We walk through the airport, and then we say goodbye to one comrade at a fork in the path. The three of us continue until we pass the others' terminal. We say our goodbyes and I walk alone to my terminal to wait 4 hours for my flight back to Vegas. Now I'm really glad I didn't tell them I had food on me. I still can't sleep. I read my scriptures, Preach My Gospel, write in my journal...do anything really. Then I'm boarded on the plane and headed back to Las Vegas. Is this real? I'm not as eager to watch Portland slip from my view, though 2 years earlier, those same sights were the ones that preceded my exodus to Japan.
"10 minutes to Las Vegas."
This is real! My "home" comes into view. I wasn't sure what to call it, because that sure wasn't where my heart was. Desert was a scenery I hadn't seen for 2 years, and the expanse of Vegas was overwhelming. I mosey through the airport, and find the escalator that will take me down to where my family is presumably waiting for me. I pause. Am I ready for this? Is there a plane somewhere taking off to Japan that I could stow away on? My time has come, and I know that. Still, with hesitation, I step onto the escalator, and for the first time in hours, a familiar face slips into view...
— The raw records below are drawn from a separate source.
(** ** Numbers of a type *)

(** The finite numbers of a type with [mbits] stored bits of mantissa. *)
Definition canonical (mbits emin m e : Z) : Prop :=
  0 <= m < 2 ^ (mbits + 1) /\ emin <= e /\ (2 ^ mbits <= m \/ e = emin).

Lemma decode_canonical mbits ebits bits negative m e :
  0 <= mbits -> 1 <= ebits -> decode mbits ebits bits = Finite negative m e ->
  canonical mbits (2 - 2 ^ (ebits - 1) - mbits) m e.
Proof.
  intros Hb He. unfold decode. pose proof (Z.mod_pos_bound bits (2 ^ mbits) ltac:(lia)).
  pose proof (Z.mod_pos_bound (bits / 2 ^ mbits) (2 ^ ebits) ltac:(lia)).
  assert (2 ^ (mbits + 1) = 2 * 2 ^ mbits) by (rewrite Z.pow_add_r by lia; lia).
  destruct (Z.eqb_spec ((bits / 2 ^ mbits) mod 2 ^ ebits) (2 ^ ebits - 1)); [by destruct (_ =? 0)|].
  destruct (Z.eqb_spec ((bits / 2 ^ mbits) mod 2 ^ ebits) 0); intros [= <- <- <-]; unfold canonical; lia.
Qed.

Lemma decode_size mbits ebits bits negative m e :
  0 <= mbits -> 1 <= ebits -> decode mbits ebits bits = Finite negative m e -> 0 < m ->
  2 - 2 ^ (ebits - 1) - mbits <= Z.log2 m + e <= 2 ^ (ebits - 1).
Proof.
  intros Hb He Hd Hm. pose proof (decode_canonical _ _ _ _ _ _ Hb He Hd) as (H1 & H2 & _).
  pose proof (Z.log2_nonneg m). split; [lia|].
  assert (Z.log2 m <= mbits) by (assert (Z.log2 m < mbits + 1) by (apply Z.log2_lt_pow2; lia); lia).
  assert (e <= 2 ^ (ebits - 1) - mbits); [|lia]. revert Hd. unfold decode.
  pose proof (Z.mod_pos_bound (bits / 2 ^ mbits) (2 ^ ebits) ltac:(lia)).
  assert (2 ^ ebits = 2 * 2 ^ (ebits - 1)) by (rewrite <- Z.pow_succ_r by lia; f_equal; lia).
  assert (0 < 2 ^ (ebits - 1)) by (apply Z.pow_pos_nonneg; lia).
  destruct (Z.eqb_spec ((bits / 2 ^ mbits) mod 2 ^ ebits) (2 ^ ebits - 1)); [by destruct (_ =? 0)|].
  destruct (Z.eqb_spec ((bits / 2 ^ mbits) mod 2 ^ ebits) 0); intros [= <- <- <-]; lia.
Qed.

(** Two numbers of a type are a unit of the last place apart. *)
Definition scale_up (m e e' : Z) : Z := m * 2 ^ pos e * 2 ^ pos (- e').

Lemma scale_up_shift m e e' f : f <= e -> f <= e' -> scale_up m e e' * 2 ^ (pos (- f)) = m * 2 ^ (e - f) * 2 ^ (pos (- e) + pos (- e') + pos f).
Proof.
  intros H1 H2. unfold scale_up. rewrite <- !Z.mul_assoc. f_equal. rewrite <- !Z.pow_add_r by posz. f_equal. posz.
Qed.

Lemma canonical_gap mbits emin m e m' e' :
  0 <= mbits -> canonical mbits emin m e -> canonical mbits emin m' e' -> 
  m * 2 ^ (e - Z.min e e') <> m' * 2 ^ (e' - Z.min e e') ->
  m * 2 ^ (e - Z.min e e') <= Z.abs (m * 2 ^ (e - Z.min e e') - m' * 2 ^ (e' - Z.min e e')) * 2 ^ (mbits + 1).
Proof.
  intros Hb (Hm & He & Hc) (Hm' & He' & Hc') Hne.
  assert (Hp : 2 ^ (mbits + 1) = 2 * 2 ^ mbits) by (rewrite Z.pow_add_r by lia; lia).
  assert (0 < 2 ^ mbits) by (apply Z.pow_pos_nonneg; lia).
  destruct (Z.lt_trichotomy e e') as [Hlt|[<-|Hgt]].
  - rewrite Z.min_l in * by lia. rewrite Z.sub_diag, Z.pow_0_r, Z.mul_1_r in *.
    assert (2 <= 2 ^ (e' - e)) by (rewrite <- (Z.pow_1_r 2) at 1; apply Z.pow_le_mono_r; lia).
    assert (2 ^ mbits <= m') by lia. nia.
  - rewrite Z.min_id in *. rewrite Z.sub_diag, Z.pow_0_r, !Z.mul_1_r in *. nia.
  - rewrite Z.min_r in * by lia. rewrite Z.sub_diag, Z.pow_0_r, Z.mul_1_r in *.
    assert (2 ^ mbits <= m) by lia.
    destruct (Z.eq_dec (e - e') 1) as [E1|Hne1].
    + rewrite E1, Z.pow_1_r in *. nia.
    + assert (4 <= 2 ^ (e - e')) by (change 4 with (2 ^ 2); apply Z.pow_le_mono_r; lia).
      set (q := 2 ^ (e - e')) in *. nia.
Qed.

(** ** Nearness *)

(** The distance of [M * 10^K] from [m * 2^e], over [10^(-K)+ * 2^(-e)+]. *)
Definition gap (M K m e : Z) : Z := Z.abs (M * 10 ^ pos K * 2 ^ pos (- e) - m * 2 ^ pos e * 10 ^ pos (- K)).

(** [M * 10^K] is nearer to [m * 2^e] than to [m' * 2^e']. *)
Definition nearer (M K m e m' e' : Z) : Prop := gap M K m e * 2 ^ pos (- e') < gap M K m' e' * 2 ^ pos (- e).

Definition same_number (m e m' e' : Z) : Prop := m * 2 ^ (e - Z.min e e') = m' * 2 ^ (e' - Z.min e e').

Lemma abs_mul_r a c : 0 <= c -> Z.abs a * c = Z.abs (a * c).
Proof. intros Hc. by rewrite Z.abs_mul, (Z.abs_eq c). Qed.

Lemma gap_shift M K j m e : 0 <= j ->
  gap (M * 10 ^ j) (K - j) m e * 10 ^ pos (- K) = gap M K m e * 10 ^ pos (- (K - j)).
Proof.
  intros Hj. unfold gap. rewrite !abs_mul_r by (apply Z.pow_nonneg; lia). f_equal.
  rewrite !Z.mul_sub_distr_r. f_equal; [|ring].
  replace (M * 10 ^ j * 10 ^ pos (K - j) * 2 ^ pos (- e) * 10 ^ pos (- K)) with (M * 2 ^ pos (- e) * (10 ^ j * 10 ^ pos (K - j) * 10 ^ pos (- K))) by ring.
  replace (M * 10 ^ pos K * 2 ^ pos (- e) * 10 ^ pos (- (K - j))) with (M * 2 ^ pos (- e) * (10 ^ pos K * 10 ^ pos (- (K - j)))) by ring.
  f_equal. rewrite <- !Z.pow_add_r by posz. f_equal. posz.
Qed.

Lemma nearer_shift M K j m e m' e' : 0 <= j -> nearer (M * 10 ^ j) (K - j) m e m' e' <-> nearer M K m e m' e'.
Proof.
  intros Hj. unfold nearer. pose proof (gap_shift M K j m e Hj) as G. pose proof (gap_shift M K j m' e' Hj) as G'.
  assert (0 < 10 ^ pos (- K)) by by apply Z.pow_pos_nonneg. assert (0 < 10 ^ pos (- (K - j))) by by apply Z.pow_pos_nonneg.
  rewrite (Z.mul_lt_mono_pos_r (10 ^ pos (- K))) by done. rewrite (Z.mul_lt_mono_pos_r (10 ^ pos (- (K - j))) (gap M K m e * _)) by done.
  replace (gap (M * 10 ^ j) (K - j) m e * 2 ^ pos (- e') * 10 ^ pos (- K)) with (gap M K m e * 10 ^ pos (- (K - j)) * 2 ^ pos (- e')) by (rewrite <- G; ring).
  replace (gap (M * 10 ^ j) (K - j) m' e' * 2 ^ pos (- e) * 10 ^ pos (- K)) with (gap M K m' e' * 10 ^ pos (- (K - j)) * 2 ^ pos (- e)) by (rewrite <- G'; ring).
  split; intros Hlt; nia.
Qed.

(** The gap of [canonical_gap] in the scale of [gap]. *)
Lemma canonical_gap_scaled mbits emin m e m' e' :
  0 <= mbits -> canonical mbits emin m e -> canonical mbits emin m' e' -> ~ same_number m e m' e' ->
  scale_up m e e' <= Z.abs (scale_up m e e' - scale_up m' e' e) * 2 ^ (mbits + 1).
Proof.
  intros Hb Hc Hc' Hne. pose proof (canonical_gap mbits emin m e m' e' Hb Hc Hc' Hne) as Hg.
  set (f := Z.min e e') in *. pose proof (scale_up_shift m e e' f ltac:(lia) ltac:(lia)) as E.
  pose proof (scale_up_shift m' e' e f ltac:(lia) ltac:(lia)) as E'.
  replace (pos (- e') + pos (- e) + pos f) with (pos (- e) + pos (- e') + pos f) in E' by lia.
  set (c := 2 ^ (pos (- e) + pos (- e') + pos f)) in *. assert (0 < c) by (apply Z.pow_pos_nonneg; posz).
  assert (Hf : 0 < 2 ^ pos (- f)) by by apply Z.pow_pos_nonneg.
  apply (pow_cancel _ _ (2 ^ pos (- f))); [done|]. rewrite E.
  replace (Z.abs (scale_up m e e' - scale_up m' e' e) * 2 ^ (mbits + 1) * 2 ^ pos (- f))
    with (Z.abs (scale_up m e e' * 2 ^ pos (- f) - scale_up m' e' e * 2 ^ pos (- f)) * 2 ^ (mbits + 1)).
  2: { rewrite <- Z.mul_sub_distr_r, Z.abs_mul, (Z.abs_eq (2 ^ pos (- f))) by lia. ring. }
  rewrite E, E', <- Z.mul_sub_distr_r, Z.abs_mul, (Z.abs_eq c) by lia. nia.
Qed.

Lemma abs_nearer a v w u : Z.abs (a - v) * 2 <= u -> u < Z.abs (v - w) -> Z.abs (a - v) < Z.abs (a - w).
Proof. lia. Qed.

(** The decimal of enough digits tells the number from every other. *)
Lemma nearest_unique mbits emin p m e m' e' D k :
  0 <= mbits -> 2 ^ (mbits + 1) < 10 ^ (p - 1) ->
  canonical mbits emin m e -> canonical mbits emin m' e' -> ~ same_number m e m' e' ->
  Z.abs (D * lower_ e k - upper_ m e k) * 2 <= lower_ e k -> lower_ e k * 10 ^ (p - 1) <= upper_ m e k ->
  nearer D k m e m' e'.
Proof.
  intros Hb Hp Hc Hc' Hne Hnear Hbig. pose proof (canonical_gap_scaled _ _ _ _ _ _ Hb Hc Hc' Hne) as Hg.
  pose proof (lower_pos e k) as Hl. unfold nearer, gap.
  assert (E1 : D * 10 ^ pos k * 2 ^ pos (- e) = D * lower_ e k) by (unfold lower_, den; fold (pos (- e)); ring).
  assert (E2 : m * 2 ^ pos e * 10 ^ pos (- k) = upper_ m e k) by (unfold upper_, num; fold (pos e); ring).
  rewrite E1, E2. assert (Hq : 0 < 2 ^ pos (- e')) by by apply Z.pow_pos_nonneg.
  assert (Hq0 : 0 < 2 ^ pos (- e)) by by apply Z.pow_pos_nonneg. assert (Ht : 0 < 10 ^ pos (- k)) by by apply Z.pow_pos_nonneg.
  assert (Hbp : 0 < 2 ^ (mbits + 1)) by (apply Z.pow_pos_nonneg; lia).
  assert (V : upper_ m e k * 2 ^ pos (- e') = scale_up m e e' * 10 ^ pos (- k)) by (unfold upper_, num, scale_up; fold (pos e); ring).
  set (U := lower_ e k * 2 ^ pos (- e')). set (V' := scale_up m' e' e * 10 ^ pos (- k)).
  assert (HV : U < Z.abs (upper_ m e k * 2 ^ pos (- e') - V')).
  { apply (Z.mul_lt_mono_pos_r (2 ^ (mbits + 1))); [done|].
    apply (Z.lt_le_trans _ (upper_ m e k * 2 ^ pos (- e'))); [|rewrite V; unfold V'].
    1: { assert (lower_ e k * 2 ^ (mbits + 1) < upper_ m e k) by nia. unfold U.
         replace (lower_ e k * 2 ^ pos (- e') * 2 ^ (mbits + 1)) with (lower_ e k * 2 ^ (mbits + 1) * 2 ^ pos (- e')) by ring.
         by apply Z.mul_lt_mono_pos_r. }
    rewrite <- Z.mul_sub_distr_r, Z.abs_mul, (Z.abs_eq (10 ^ _)) by lia. nia. }
  assert (F : Z.abs (D * 10 ^ pos k * 2 ^ pos (- e') - m' * 2 ^ pos e' * 10 ^ pos (- k)) * 2 ^ pos (- e)
            = Z.abs (D * lower_ e k * 2 ^ pos (- e') - V')).
  { rewrite abs_mul_r by lia. f_equal. unfold V', scale_up, lower_, den. fold (pos (- e)). ring. }
  assert (G : Z.abs (D * lower_ e k - upper_ m e k) * 2 ^ pos (- e') = Z.abs (D * lower_ e k * 2 ^ pos (- e') - upper_ m e k * 2 ^ pos (- e'))).
  { rewrite abs_mul_r by lia. f_equal. ring. }
  rewrite F, G. assert (HU : Z.abs (D * lower_ e k * 2 ^ pos (- e') - upper_ m e k * 2 ^ pos (- e')) * 2 <= U).
  { rewrite <- G. unfold U. rewrite <- (Z.mul_assoc _ _ 2), (Z.mul_comm (2 ^ _) 2), Z.mul_assoc. by apply Z.mul_le_mono_nonneg_r; [lia|]. }
  exact (abs_nearer _ _ _ _ HU HV).
Qed.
This explains only the events that took place. Yes, I cried. A lot. But I cannot possibly express the pain I felt leaving Japan. However, I can say that pain was perfectly anti-parallel to the joy I felt while serving. Being a missionary and preaching the gospel of Jesus Christ brought more happiness to my life than any experience as of yet. As a missionary, I learned many lessons. Most of them about myself. I learned to see who I was in the eyes of others, but most importantly the kind of person I am in the eyes of the Lord. I began to see much more clearly what he expected of me. I fiercely studied humility and charity and sought tirelessly to acquire those attributes in myself. I strove for quiet dignity, but respected authority. Today, I am not the same man that stepped off the plane in Japan on December 21, 2011. I changed as a missionary, and I wouldn't exchange that experience for anything. I loved it so much, often I wonder how much longer I'll have to wait to serve as a senior missionary.
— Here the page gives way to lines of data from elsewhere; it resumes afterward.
Lemma general_literal negative p m e :
  0 < p -> 0 <= m -> (0 < m -> -1200 <= Z.log2 m + e <= 1200) ->
  exists c M K, let s := with_point (Float.general p (Float.Finite negative m e)) in
    literal s c (chars s) /\ amount c = Some (sign_of negative * M, K) /\
    if m =? 0 then M = 0
    else same_decimal M K (Float.significant p m e).1 ((Float.significant p m e).2 - p + 1).
Proof.
  intros Hp Hm HL. cbn [Float.general]. destruct (Z.eqb_spec m 0) as [->|Hne].
  { rewrite signed_app. exists (CDecimal (sign_of negative * (10 * 0)) 1), 0, (-1).
    rewrite with_point_signed. split_and!; [|done|done].
    by apply (literal_append_zero negative (tx "0")); [|repeat constructor|]. }
  pose proof (significant_spec m e ltac:(lia) p Hp (HL ltac:(lia))) as Hs. destruct (Float.significant p m e) as [d x].
  destruct Hs as [Hd _]. cbn [fst snd]. pose proof (zlen_numeral p d Hp Hd) as Hlen.
  assert (Hd0 : 0 <= d) by (assert (0 < 10 ^ (p - 1)) by (apply Z.pow_pos_nonneg; lia); lia).
  destruct (numeral_spec d Hd0) as (Hnn & Hdd & _). pose proof (read_numeral_0 d Hd0) as Hrd. set (ds := numeral d) in *.
  assert (Htake : forall n, all_digits (ztake n ds)) by (intros n; by apply Forall_take).
  assert (Hdrop : forall n, all_digits (zdrop n ds)) by (intros n; by apply Forall_drop).
  assert (Hne1 : forall n, 1 <= n <= p -> ztake n ds <> []).
  { intros n Hn E. pose proof (zlen_ztake n ds ltac:(lia)) as El. rewrite E, zlen_nil in El. lia. }
  destruct ((x <? -4) || (p <=? x)) eqn:Ex.
  - destruct (point_spec (ztake 1 ds) (zdrop 1 ds) (Hne1 1 ltac:(lia)) (Htake 1) (Hdrop 1))
      as (Hp1 & Hn1 & He1 & Hf1 & M & k & j & Hr & Hj & HM & Hk & _ & _).
    pose proof (literal_scientific negative _ M k x Hp1 Hn1 He1 Hf1 Hr) as Hlit. unfold sci_exponent in Hlit.
    rewrite signed_app, with_point_signed. rewrite (has_true (z2b 0x65)).
    2: { apply elem_of_app. right. apply elem_of_app. left. decided. }
    rewrite andb_false_r. cbn [andb]. eexists _, M, (x - default 0 k). split_and!; [exact Hlit|done|].
    rewrite ztake_zdrop, Hrd in HM. injection HM as ->. rewrite zlen_zdrop in Hk by lia.
    exists j, 0. split_and!; lia.
  - apply orb_false_iff in Ex as [Ex1%Z.ltb_ge Ex2%Z.leb_gt]. destruct (Z.ltb_spec x 0) as [Hx|Hx]; rewrite signed_app.
    + apply (literal_fixed negative (tx "0")); [done|by repeat constructor| | |].
      * apply Forall_app. split; [apply all_digits_zeros|done].
      * change (tx "0") with (zeros 1). rewrite !read_digits_zeros by done. done.
      * rewrite zlen_app, zlen_zeros by lia. lia.
    + apply literal_fixed; [apply Hne1; lia|done|done| |].
      * by rewrite ztake_zdrop.
      * rewrite zlen_zdrop by lia. lia.
Qed.

(** ** Strings and casts *)

Lemma doubled_none q s : q ∉ s -> doubled q s = s.
Proof.
  induction s as [|c s IH]; intros Hq; [done|]. rewrite not_elem_of_cons in Hq. destruct Hq as [Hc Hs]. cbn [doubled].
  rewrite bool_decide_eq_false_2 by done. by rewrite IH.
Qed.

Lemma within_Text d s : within d [Text s] d.
Proof. apply within_inert. by repeat constructor. Qed.

Lemma literal_string s : continued s = false ->
  literal (tx "N'" ++ EscapeSqlSingleQuotes s ++ tx "'") (CString true s) [Ch (z2b 0x4E); Text s].
Proof.
  intros Hc. split; [|apply within_inert; by repeat constructor|done|by intros l _].
  change (reads0 (tx "N" ++ (QUOTE :: EscapeSqlSingleQuotes s ++ [QUOTE])) (chars (tx "N") ++ [Text s])).
  apply reads_weaken, reads_sep; [done|by apply reads0_quoted].
Qed.

(** Text that stands for itself between quotes. *)
Definition verbatim (t : bytes) : Prop := QUOTE ∉ t /\ BACKSLASH ∉ t.

Lemma reads0_verbatim t : verbatim t -> reads0 (tx "'" ++ t ++ tx "'") [Text t].
Proof.
  intros [Hq Hb]. pose proof (reads0_quoted t (continued_no_backslash t Hb)) as H. unfold EscapeSqlSingleQuotes in H.
  by rewrite doubled_none in H.
Qed.

Lemma literal_verbatim t : verbatim t -> literal (tx "'" ++ t ++ tx "'") (CString false t) [Text t].
Proof. intros Ht. by split; [apply reads0_verbatim|apply within_Text| |]. Qed.

Lemma before_blank_app ts l : Forall (fun i => i <> Ch (z2b 0x20)) ts ->
  before_blank (ts ++ Ch (z2b 0x20) :: l) = (ts, Ch (z2b 0x20) :: l).
Proof.
  induction 1 as [|i ts Hi _ IH]; [done|]. cbn [app before_blank]. rewrite IH. destruct i as [b|x|x]; [|done..].
  by rewrite bool_decide_eq_false_2 by congruence.
Qed.

Lemma unclose_app s : unclose (s ++ [PARR]) = Some s.
Proof. unfold unclose. rewrite reverse_snoc, bool_decide_eq_true_2 by done. by rewrite reverse_involutive. Qed.

(** [CAST(v AS T)], where [v] is plain or quoted and has no blank outside quotes. *)
Lemma literal_cast s c ts ty :
  reads0 s ts -> within 1 ts 1 -> Forall (fun i => i <> Ch (z2b 0x20)) ts ->
  read_simple ts = Some c -> plain ty -> starts ty = true -> within 1 (chars ty) 1 -> 
  literal (tx "CAST(" ++ s ++ tx " AS " ++ ty ++ tx ")") (CCast c ty)
    (chars (tx "CAST(") ++ ts ++ chars (tx " AS ") ++ chars ty ++ chars (tx ")")).
Proof.
  intros Hs Hw Hb Hc Hty Hst Hwt. split.
  - apply reads_weaken. rewrite !app_assoc. apply reads_app; [|by apply reads_plainly].
    apply reads_app; [|by apply reads_chars]. apply reads_app; [|by apply reads_plainly]. by apply reads_sep.
  - apply within_app with 1%nat; [by apply within_chars|]. apply within_app with 1%nat; [done|].
    apply within_app with 1%nat; [by apply within_chars|]. apply within_app with 1%nat; [done|by apply within_chars].
  - unfold read_constant. rewrite eat_chars.
    change (chars (tx " AS ") ++ chars ty ++ chars (tx ")")) with (Ch (z2b 0x20) :: chars (tx "AS ") ++ chars ty ++ chars (tx ")")).
    rewrite before_blank_app by done. change (Ch (z2b 0x20) :: chars (tx "AS ") ++ chars ty ++ chars (tx ")")) with (chars (tx " AS ") ++ chars ty ++ chars (tx ")")).
    rewrite Hc. cbn [mbind option_bind]. rewrite eat_chars. cbn [mbind option_bind].
    replace (chars ty ++ chars (tx ")")) with (chars (ty ++ [PARR])) by (unfold chars; by rewrite fmap_app).
    rewrite unchars_chars. cbn [mbind option_bind]. by rewrite unclose_app.
  - by intros l _.
Qed.

Lemma literal_cast_text t ty :
  verbatim t -> plain ty -> starts ty = true -> within 1 (chars ty) 1 ->
  exists ts, literal (tx "CAST('" ++ t ++ tx "' AS " ++ ty ++ tx ")") (CCast (CString false t) ty) ts.
Proof.
  intros Ht Hty Hst Hw. exists (chars (tx "CAST(") ++ [Text t] ++ chars (tx " AS ") ++ chars ty ++ chars (tx ")")).
  replace (tx "CAST('" ++ t ++ tx "' AS " ++ ty ++ tx ")") with (tx "CAST(" ++ (tx "'" ++ t ++ tx "'") ++ tx " AS " ++ ty ++ tx ")").
  - apply literal_cast; try done; [by apply reads0_verbatim|apply within_Text|by repeat constructor].
  - change (tx "CAST('") with (tx "CAST(" ++ tx "'"). change (tx "' AS ") with (tx "'" ++ tx " AS "). by rewrite <- !app_assoc.
Qed.

Lemma read_simple_number s c : Forall (fun b => numchar b = true) s -> read_number s = Some c -> read_simple (chars s) = Some c.
Proof.
  intros Hs Hc. rewrite read_simple_chars. unfold read_bare. rewrite bool_decide_eq_false_2.
  - rewrite (eat_bytes_foreign _ s (z2b 0x78)); [done|done|done|decided].
  - intros ->. apply Forall_cons in Hs as [Hn _]. by vm_compute in Hn.
Qed.

(** ** Binary strings *)

Lemma hex_byte b :
  hex_value (hex_char (Z.shiftr (b2z b) 4)) = Some (Z.shiftr (b2z b) 4) /\
  hex_value (hex_char (Z.land (b2z b) 0x0F)) = Some (Z.land (b2z b) 0x0F) /\
  z2b (16 * Z.shiftr (b2z b) 4 + Z.land (b2z b) 0x0F) = b /\
  opens (hex_char (Z.shiftr (b2z b) 4)) = Between /\ opens (hex_char (Z.land (b2z b) 0x0F)) = Between /\
  inert (Ch (hex_char (Z.shiftr (b2z b) 4))) = true /\ inert (Ch (hex_char (Z.land (b2z b) 0x0F))) = true.
Proof. by destruct b; vm_compute. Qed.

Definition hex_text (data : bytes) : bytes :=
  mjoin ((fun b => [hex_char (Z.shiftr (b2z b) 4); hex_char (Z.land (b2z b) 0x0F)]) <$> data).

Lemma hex_text_cons b data :
  hex_text (b :: data) = hex_char (Z.shiftr (b2z b) 4) :: hex_char (Z.land (b2z b) 0x0F) :: hex_text data.
Proof. reflexivity. Qed.

Lemma read_hex_text data : read_hex (hex_text data) = Some data.
Proof.
  induction data as [|b data IH]; [done|]. destruct (hex_byte b) as (H1 & H2 & H3 & _). rewrite hex_text_cons.
  cbn [read_hex]. rewrite H1, H2, IH. cbn [mbind option_bind]. by rewrite H3.
Qed.

Lemma hex_text_plain data : plain (hex_text data) /\ Forall (fun i => inert i = true) (chars (hex_text data)).
Proof.
  induction data as [|b data [IH1 IH2]]; [by split; [|constructor]|]. destruct (hex_byte b) as (_ & _ & _ & H1 & H2 & H3 & H4).
  rewrite hex_text_cons. split; [by repeat apply plain_cons|]. by repeat (apply Forall_cons; split; [done|]).
Qed.

Lemma literal_binary data : literal (HexRender data) (CBinary data) (chars (HexRender data)).
Proof.
  destruct (hex_text_plain data) as [Hp Hi]. change (HexRender data) with (tx "0x" ++ hex_text data). split.
  - apply reads0_plain. by apply plain_app.
  - unfold chars. rewrite fmap_app. apply within_app with 0%nat; [by apply within_chars|by apply within_inert].
  - unfold read_constant. rewrite eat_chars_None by done. rewrite read_simple_chars. unfold read_bare.
    change (tx "0x" ++ hex_text data) with (z2b 0x30 :: z2b 0x78 :: hex_text data).
    rewrite bool_decide_eq_false_2 by done. change (eat_bytes (tx "0x") (z2b 0x30 :: z2b 0x78 :: hex_text data)) with (Some (hex_text data)).
    cbv iota beta. by rewrite read_hex_text.
  - by intros l _.
Qed.

(** ** Values *)

(** The texts of dates and times. *)
Lemma field_digits w n : all_digits (field w n).
Proof.
  revert n. induction w as [|w IH]; intros n; [constructor|]. cbn [field]. apply Forall_app. split; [apply IH|].
  constructor; [|constructor]. apply is_digit_digit. apply Z.mod_pos_bound. lia.
Qed.

Lemma verbatim_digits s : all_digits s -> verbatim s.
Proof. intros Hs. split; by apply digits_out. Qed.

Lemma verbatim_app s t : verbatim s -> verbatim t -> verbatim (s ++ t).
Proof. intros [] []. split; apply not_elem_of_app; by split. Qed.

Ltac verbatim_text := repeat match goal with |- verbatim (_ ++ _) => apply verbatim_app end; first [apply verbatim_digits, field_digits|split; decided].

Lemma iso_date_verbatim n : verbatim (iso_date n).
Proof. unfold iso_date. destruct (civil n) as [[y m] d]. verbatim_text. Qed.

Lemma iso_time_verbatim n : verbatim (iso_time n).
Proof. unfold iso_time. verbatim_text. Qed.

Lemma iso_datetime_verbatim n : verbatim (iso_datetime n).
Proof. unfold iso_datetime. apply verbatim_app; [apply iso_date_verbatim|]. apply verbatim_app; [split; decided|apply iso_time_verbatim]. Qed.

Lemma date_text_iso n : in_calendar n = true -> (let '(y, m, d) := civil n in date_text y m d) = iso_date n.
Proof.
  intros Hn. pose proof (civil_spec n Hn) as H. unfold iso_date, date_text. destruct (civil n) as [[y m] d]. destruct H as [Hv _].
  pose proof (month_length_range y m). unfold valid_date in Hv. by rewrite !fmt0_field by (cbn; lia).
Qed.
The most important thing I learned as a missionary was things I already knew, but were strengthened. I know that Jesus Christ is my savior, and that he loves every single person I spoke to, the ones that listened and didn't alike. Through him, we can be perfect. God and Jesus Christ appeared to Joseph Smith. That kick-started the restoration of Jesus Christ's pure gospel. The Church of Jesus Christ of Latter-Day Saints is run by Jesus Christ. He enlists men like me to execute its purposes. He gives us his power and grants us the authority as we use it properly. I learned that I want to be with my family forever, and that, pending our obedience, we can be through that same power. I learned that the Book of Mormon and Bible are God's words and teachings to us. I learned to love reading the scriptures. I learned what type of man God wanted me to be. I learned Japanese, which has led to several opportunities for God to perpetually bless be for my service as a missionary.
They limited me to 3 suitcases, but the experiences I had could not be contained in the largest suitcase in the world. They made me list the items I'd be bringing back to America with me, but there was no space for the memories. Even if there were, that form would have to be as long as my experience suitcase is large. They asked me to put a price on the things I had with me, but there is no monetary value even close to how I prize the love and friendships I carried with me across the Pacific Ocean.